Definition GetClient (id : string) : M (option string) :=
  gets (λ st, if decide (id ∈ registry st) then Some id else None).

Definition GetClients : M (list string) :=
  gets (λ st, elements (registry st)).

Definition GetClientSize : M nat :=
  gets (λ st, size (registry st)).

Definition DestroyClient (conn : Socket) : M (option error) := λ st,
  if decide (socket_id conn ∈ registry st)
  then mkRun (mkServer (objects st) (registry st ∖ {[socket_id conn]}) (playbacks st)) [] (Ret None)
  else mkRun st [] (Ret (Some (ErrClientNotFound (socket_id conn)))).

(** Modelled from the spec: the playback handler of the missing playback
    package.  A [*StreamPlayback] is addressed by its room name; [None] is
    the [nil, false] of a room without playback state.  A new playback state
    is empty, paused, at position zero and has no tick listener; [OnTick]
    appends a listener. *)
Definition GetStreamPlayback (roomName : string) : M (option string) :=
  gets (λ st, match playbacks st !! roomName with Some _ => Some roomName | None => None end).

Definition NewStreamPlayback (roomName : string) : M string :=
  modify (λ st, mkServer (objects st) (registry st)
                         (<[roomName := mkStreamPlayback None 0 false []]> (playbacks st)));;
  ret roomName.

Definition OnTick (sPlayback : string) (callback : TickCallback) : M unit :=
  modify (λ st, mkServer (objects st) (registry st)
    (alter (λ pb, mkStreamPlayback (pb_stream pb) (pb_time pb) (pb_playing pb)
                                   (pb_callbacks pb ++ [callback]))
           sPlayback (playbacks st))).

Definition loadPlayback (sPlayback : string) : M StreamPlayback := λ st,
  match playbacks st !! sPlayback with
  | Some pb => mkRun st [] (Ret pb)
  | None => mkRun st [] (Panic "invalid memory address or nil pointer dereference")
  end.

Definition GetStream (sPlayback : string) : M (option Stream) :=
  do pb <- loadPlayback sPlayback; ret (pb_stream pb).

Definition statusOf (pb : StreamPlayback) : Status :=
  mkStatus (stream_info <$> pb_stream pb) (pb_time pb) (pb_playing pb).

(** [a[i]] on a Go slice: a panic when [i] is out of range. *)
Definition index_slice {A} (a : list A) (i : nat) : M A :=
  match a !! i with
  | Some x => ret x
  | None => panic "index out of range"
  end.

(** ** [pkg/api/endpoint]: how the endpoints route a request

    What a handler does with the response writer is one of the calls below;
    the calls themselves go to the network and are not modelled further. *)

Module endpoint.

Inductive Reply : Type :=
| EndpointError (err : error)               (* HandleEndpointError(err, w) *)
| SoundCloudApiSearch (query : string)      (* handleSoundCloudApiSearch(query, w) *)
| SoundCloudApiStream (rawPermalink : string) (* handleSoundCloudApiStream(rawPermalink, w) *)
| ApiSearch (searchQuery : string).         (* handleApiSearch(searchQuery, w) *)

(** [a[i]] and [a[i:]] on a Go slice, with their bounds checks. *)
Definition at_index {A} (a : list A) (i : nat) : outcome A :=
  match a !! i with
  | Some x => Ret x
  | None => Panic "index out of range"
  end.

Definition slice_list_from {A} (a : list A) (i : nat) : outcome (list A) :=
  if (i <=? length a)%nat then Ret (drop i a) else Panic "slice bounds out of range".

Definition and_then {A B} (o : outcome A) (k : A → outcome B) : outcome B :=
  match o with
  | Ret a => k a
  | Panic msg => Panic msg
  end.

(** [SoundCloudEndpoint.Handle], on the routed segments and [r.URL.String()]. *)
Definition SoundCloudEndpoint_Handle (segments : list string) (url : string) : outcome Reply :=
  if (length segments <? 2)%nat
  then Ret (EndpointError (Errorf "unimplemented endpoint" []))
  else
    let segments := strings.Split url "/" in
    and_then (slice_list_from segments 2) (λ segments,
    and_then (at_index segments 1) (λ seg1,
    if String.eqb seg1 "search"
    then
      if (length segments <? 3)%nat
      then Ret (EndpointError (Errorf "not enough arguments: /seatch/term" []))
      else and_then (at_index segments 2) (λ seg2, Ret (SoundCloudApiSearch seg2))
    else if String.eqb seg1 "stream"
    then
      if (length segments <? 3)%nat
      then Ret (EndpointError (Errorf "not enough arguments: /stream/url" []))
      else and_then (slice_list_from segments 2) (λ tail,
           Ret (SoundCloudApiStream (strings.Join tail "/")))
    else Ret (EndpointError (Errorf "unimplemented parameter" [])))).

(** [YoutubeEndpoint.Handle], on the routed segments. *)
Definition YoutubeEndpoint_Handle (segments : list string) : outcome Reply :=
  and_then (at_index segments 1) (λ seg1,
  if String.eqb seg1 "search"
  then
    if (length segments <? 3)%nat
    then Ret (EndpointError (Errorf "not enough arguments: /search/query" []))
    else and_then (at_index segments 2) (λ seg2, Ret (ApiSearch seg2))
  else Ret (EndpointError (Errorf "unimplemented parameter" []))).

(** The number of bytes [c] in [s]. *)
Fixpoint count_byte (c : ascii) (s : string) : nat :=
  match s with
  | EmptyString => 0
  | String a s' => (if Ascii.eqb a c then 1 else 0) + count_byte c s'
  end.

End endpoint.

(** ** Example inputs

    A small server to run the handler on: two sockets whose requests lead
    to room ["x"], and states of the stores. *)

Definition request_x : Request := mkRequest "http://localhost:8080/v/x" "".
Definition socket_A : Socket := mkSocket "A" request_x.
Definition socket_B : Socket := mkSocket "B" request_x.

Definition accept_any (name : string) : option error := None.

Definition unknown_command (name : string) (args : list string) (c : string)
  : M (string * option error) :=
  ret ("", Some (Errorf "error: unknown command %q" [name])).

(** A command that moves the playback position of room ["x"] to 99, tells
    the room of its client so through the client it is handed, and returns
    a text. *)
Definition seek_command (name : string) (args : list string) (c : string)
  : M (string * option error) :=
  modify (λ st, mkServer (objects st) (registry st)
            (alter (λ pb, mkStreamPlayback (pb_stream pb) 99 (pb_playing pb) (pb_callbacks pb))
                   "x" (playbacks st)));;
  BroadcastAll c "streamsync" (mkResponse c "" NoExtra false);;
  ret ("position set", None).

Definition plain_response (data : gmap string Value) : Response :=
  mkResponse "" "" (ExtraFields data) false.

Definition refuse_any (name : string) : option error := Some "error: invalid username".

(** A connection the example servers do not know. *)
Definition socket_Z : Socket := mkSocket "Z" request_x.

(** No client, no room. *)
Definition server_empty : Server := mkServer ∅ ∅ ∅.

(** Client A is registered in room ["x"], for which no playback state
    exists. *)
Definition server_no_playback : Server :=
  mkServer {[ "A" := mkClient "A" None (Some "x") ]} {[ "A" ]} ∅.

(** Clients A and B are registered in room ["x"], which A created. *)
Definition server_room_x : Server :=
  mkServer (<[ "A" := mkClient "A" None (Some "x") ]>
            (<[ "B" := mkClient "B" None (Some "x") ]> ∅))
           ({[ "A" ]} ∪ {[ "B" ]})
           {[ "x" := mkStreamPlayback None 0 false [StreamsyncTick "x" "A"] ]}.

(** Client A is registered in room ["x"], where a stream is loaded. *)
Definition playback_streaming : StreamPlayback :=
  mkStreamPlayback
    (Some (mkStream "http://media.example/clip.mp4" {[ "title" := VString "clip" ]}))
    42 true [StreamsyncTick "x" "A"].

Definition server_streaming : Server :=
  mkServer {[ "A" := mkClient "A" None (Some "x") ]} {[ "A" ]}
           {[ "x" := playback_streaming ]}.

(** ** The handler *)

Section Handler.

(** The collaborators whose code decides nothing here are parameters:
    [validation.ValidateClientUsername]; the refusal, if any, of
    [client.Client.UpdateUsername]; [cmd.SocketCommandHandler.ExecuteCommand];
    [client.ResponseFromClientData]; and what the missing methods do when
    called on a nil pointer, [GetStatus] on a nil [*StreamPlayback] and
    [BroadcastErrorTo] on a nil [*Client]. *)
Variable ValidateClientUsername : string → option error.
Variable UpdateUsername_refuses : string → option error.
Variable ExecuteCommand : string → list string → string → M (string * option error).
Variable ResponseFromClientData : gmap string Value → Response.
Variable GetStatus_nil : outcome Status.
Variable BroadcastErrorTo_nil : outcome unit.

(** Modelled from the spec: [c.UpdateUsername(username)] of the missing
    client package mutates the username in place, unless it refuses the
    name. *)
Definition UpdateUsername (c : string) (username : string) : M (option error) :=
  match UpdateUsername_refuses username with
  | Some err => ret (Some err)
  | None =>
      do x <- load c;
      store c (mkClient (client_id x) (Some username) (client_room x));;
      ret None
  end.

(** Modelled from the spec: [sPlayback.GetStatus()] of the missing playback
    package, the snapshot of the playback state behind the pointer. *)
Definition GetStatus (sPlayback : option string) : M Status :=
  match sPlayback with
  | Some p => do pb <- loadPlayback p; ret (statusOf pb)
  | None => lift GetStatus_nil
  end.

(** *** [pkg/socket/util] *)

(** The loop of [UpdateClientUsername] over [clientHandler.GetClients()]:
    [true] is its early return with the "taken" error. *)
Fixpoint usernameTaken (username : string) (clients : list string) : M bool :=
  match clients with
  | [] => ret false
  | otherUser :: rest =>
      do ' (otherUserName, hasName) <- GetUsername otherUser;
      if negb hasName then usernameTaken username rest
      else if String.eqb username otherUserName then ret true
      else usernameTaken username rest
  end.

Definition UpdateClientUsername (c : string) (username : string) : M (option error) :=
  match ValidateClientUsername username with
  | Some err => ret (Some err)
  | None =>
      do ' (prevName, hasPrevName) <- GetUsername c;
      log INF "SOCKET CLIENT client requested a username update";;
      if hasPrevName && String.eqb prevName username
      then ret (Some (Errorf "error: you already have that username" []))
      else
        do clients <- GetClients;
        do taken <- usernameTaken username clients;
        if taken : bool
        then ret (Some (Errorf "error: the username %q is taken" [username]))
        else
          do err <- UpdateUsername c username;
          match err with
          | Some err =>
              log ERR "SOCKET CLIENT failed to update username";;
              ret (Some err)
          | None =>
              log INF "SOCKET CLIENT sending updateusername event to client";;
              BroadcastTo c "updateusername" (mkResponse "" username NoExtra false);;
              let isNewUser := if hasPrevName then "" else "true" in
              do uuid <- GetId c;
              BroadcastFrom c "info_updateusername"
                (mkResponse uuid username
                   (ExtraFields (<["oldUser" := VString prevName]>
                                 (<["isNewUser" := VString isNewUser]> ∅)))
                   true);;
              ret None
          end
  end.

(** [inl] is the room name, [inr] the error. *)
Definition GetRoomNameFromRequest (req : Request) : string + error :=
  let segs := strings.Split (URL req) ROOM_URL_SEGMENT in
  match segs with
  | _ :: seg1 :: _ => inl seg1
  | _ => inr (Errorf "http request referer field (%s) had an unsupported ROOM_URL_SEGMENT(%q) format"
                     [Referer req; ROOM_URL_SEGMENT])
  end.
* * *
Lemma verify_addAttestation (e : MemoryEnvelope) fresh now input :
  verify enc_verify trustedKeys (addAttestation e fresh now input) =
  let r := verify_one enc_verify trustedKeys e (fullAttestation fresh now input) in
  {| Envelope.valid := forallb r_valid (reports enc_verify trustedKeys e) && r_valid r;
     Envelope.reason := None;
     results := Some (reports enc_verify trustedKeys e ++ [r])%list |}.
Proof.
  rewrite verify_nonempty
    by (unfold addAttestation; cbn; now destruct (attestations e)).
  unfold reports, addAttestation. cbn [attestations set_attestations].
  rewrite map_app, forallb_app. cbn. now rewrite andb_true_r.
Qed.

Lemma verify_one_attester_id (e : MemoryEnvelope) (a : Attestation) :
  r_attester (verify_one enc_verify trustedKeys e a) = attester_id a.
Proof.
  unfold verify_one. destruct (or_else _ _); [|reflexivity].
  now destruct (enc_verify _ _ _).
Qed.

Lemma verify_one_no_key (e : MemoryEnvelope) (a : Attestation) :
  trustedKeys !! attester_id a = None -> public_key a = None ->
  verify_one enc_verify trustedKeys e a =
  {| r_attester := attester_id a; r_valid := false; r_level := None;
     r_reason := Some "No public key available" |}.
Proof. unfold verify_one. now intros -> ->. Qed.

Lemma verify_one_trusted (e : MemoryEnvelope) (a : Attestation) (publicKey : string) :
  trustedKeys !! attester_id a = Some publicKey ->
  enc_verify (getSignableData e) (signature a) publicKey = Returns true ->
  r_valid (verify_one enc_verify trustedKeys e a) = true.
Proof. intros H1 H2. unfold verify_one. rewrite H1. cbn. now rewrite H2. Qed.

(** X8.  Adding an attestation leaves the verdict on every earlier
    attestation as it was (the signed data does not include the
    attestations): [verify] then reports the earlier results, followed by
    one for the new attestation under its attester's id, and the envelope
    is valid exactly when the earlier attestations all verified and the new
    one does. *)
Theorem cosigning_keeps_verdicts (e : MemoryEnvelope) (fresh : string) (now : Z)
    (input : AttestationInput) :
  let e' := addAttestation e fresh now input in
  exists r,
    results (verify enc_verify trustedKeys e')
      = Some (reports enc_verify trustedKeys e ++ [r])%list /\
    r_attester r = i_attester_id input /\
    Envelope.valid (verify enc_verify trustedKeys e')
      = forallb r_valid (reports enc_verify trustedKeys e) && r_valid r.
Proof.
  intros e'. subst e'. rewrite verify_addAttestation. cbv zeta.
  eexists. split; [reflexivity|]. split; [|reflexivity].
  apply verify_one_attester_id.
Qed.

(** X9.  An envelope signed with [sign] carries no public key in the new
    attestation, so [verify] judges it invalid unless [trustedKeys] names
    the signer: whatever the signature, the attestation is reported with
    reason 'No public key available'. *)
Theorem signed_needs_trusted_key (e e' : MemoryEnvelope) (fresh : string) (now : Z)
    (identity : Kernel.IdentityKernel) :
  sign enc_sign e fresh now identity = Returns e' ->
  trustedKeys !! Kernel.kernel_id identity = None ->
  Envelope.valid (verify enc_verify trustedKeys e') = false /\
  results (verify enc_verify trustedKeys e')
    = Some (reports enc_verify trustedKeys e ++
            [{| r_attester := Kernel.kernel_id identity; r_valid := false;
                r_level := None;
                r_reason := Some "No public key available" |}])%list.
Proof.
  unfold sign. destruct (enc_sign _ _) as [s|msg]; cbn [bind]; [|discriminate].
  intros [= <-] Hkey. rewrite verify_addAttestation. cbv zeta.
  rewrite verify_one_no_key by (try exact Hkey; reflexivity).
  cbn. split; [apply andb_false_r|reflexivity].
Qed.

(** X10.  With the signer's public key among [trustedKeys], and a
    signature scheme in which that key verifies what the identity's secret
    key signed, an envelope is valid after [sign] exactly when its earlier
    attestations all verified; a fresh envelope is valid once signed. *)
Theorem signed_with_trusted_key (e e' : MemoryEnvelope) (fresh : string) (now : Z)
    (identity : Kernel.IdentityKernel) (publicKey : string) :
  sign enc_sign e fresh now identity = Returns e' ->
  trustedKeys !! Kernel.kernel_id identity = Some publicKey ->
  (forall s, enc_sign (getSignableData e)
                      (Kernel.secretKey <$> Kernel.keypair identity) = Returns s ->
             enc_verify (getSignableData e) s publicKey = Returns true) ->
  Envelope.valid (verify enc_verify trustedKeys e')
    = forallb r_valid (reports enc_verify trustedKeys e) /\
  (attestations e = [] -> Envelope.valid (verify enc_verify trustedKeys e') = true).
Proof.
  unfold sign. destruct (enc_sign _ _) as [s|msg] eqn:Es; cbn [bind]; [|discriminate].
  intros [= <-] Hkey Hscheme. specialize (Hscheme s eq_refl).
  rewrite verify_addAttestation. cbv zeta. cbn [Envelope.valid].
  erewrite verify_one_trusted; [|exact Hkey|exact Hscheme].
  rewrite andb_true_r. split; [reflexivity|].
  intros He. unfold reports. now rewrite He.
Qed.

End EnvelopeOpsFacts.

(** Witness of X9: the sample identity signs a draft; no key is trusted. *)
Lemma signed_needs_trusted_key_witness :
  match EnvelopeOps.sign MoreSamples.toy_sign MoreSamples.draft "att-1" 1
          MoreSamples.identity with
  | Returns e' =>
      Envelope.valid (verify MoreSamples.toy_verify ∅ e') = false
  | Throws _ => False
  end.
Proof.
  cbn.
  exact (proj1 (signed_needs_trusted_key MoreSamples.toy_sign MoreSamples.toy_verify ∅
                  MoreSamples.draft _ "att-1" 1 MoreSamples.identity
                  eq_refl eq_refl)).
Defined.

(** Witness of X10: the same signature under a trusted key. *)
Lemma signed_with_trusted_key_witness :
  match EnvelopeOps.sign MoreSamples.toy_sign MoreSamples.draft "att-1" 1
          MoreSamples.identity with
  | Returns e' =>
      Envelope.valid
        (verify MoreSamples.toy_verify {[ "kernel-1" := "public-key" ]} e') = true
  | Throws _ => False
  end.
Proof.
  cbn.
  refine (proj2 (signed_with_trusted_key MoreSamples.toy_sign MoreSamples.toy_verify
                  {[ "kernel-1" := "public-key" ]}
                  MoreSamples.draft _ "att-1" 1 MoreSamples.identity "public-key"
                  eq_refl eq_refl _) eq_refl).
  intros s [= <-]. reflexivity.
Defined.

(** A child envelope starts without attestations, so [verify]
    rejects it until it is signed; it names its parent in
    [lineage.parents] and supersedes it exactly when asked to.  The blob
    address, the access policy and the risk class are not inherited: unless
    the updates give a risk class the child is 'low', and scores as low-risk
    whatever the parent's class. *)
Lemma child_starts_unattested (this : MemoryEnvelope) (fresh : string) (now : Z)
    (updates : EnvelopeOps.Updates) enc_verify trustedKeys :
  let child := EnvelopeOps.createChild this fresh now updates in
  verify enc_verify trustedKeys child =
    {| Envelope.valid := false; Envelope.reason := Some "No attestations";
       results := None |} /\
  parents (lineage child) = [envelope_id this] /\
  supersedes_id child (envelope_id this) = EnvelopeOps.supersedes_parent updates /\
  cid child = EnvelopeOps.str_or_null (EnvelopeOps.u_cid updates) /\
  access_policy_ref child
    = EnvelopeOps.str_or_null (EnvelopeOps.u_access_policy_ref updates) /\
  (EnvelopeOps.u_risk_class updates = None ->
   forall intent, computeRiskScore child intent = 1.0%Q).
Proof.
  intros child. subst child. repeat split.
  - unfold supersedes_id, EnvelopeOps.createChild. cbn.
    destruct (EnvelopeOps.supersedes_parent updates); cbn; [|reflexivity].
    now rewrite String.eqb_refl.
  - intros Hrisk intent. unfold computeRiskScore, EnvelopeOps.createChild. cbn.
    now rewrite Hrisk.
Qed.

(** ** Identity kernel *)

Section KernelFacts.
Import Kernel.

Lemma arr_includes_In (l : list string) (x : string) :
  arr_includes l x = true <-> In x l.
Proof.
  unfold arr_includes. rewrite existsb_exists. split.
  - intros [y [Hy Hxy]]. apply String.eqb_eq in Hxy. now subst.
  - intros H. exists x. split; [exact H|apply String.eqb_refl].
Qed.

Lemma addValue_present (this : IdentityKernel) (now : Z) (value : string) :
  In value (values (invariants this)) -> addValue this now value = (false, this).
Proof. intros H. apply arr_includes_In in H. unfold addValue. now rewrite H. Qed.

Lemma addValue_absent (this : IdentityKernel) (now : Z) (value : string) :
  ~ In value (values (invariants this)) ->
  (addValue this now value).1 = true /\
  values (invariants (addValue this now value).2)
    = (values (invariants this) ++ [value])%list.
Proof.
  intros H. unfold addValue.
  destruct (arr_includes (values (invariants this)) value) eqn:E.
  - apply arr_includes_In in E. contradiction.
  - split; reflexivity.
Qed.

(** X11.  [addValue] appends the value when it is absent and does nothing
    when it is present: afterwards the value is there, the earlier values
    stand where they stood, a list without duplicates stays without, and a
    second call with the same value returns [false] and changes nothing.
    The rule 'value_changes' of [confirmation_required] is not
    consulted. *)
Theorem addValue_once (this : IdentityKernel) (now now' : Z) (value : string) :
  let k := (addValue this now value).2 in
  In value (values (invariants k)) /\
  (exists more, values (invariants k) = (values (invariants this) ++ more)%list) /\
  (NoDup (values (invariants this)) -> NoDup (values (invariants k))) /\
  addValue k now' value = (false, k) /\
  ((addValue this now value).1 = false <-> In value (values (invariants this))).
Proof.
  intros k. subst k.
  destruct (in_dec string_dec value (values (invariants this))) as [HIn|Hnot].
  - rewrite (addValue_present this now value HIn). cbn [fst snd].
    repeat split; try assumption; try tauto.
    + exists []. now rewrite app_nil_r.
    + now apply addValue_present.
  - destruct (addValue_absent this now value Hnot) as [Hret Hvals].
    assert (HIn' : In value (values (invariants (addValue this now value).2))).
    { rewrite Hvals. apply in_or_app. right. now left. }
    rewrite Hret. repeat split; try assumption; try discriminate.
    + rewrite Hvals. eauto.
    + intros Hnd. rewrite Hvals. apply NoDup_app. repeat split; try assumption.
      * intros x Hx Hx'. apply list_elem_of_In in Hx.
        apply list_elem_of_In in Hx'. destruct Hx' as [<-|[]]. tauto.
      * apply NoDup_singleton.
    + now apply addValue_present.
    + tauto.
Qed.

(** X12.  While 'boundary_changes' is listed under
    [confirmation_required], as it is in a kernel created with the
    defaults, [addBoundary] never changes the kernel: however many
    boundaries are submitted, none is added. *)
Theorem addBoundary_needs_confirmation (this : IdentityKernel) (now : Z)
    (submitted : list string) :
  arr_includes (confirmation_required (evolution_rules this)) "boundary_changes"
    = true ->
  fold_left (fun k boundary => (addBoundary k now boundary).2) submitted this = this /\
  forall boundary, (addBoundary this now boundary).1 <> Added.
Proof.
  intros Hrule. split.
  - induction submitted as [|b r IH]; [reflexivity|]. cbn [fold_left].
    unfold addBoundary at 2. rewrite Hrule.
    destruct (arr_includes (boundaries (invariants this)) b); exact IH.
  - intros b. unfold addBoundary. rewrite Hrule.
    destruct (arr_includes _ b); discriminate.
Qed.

Exercise prompt:
Going down the listing above, begin printing at the line with "Definition GetClient (id" and finish with the line with "ret roomName.", exactly as they appear.

Exercise answer:
Definition GetClient (id : string) : M (option string) :=
  gets (λ st, if decide (id ∈ registry st) then Some id else None).

Definition GetClients : M (list string) :=
  gets (λ st, elements (registry st)).

Definition GetClientSize : M nat :=
  gets (λ st, size (registry st)).

Definition DestroyClient (conn : Socket) : M (option error) := λ st,
  if decide (socket_id conn ∈ registry st)
  then mkRun (mkServer (objects st) (registry st ∖ {[socket_id conn]}) (playbacks st)) [] (Ret None)
  else mkRun st [] (Ret (Some (ErrClientNotFound (socket_id conn)))).

(** Modelled from the spec: the playback handler of the missing playback
    package.  A [*StreamPlayback] is addressed by its room name; [None] is
    the [nil, false] of a room without playback state.  A new playback state
    is empty, paused, at position zero and has no tick listener; [OnTick]
    appends a listener. *)
Definition GetStreamPlayback (roomName : string) : M (option string) :=
  gets (λ st, match playbacks st !! roomName with Some _ => Some roomName | None => None end).

Definition NewStreamPlayback (roomName : string) : M string :=
  modify (λ st, mkServer (objects st) (registry st)
                         (<[roomName := mkStreamPlayback None 0 false []]> (playbacks st)));;
  ret roomName.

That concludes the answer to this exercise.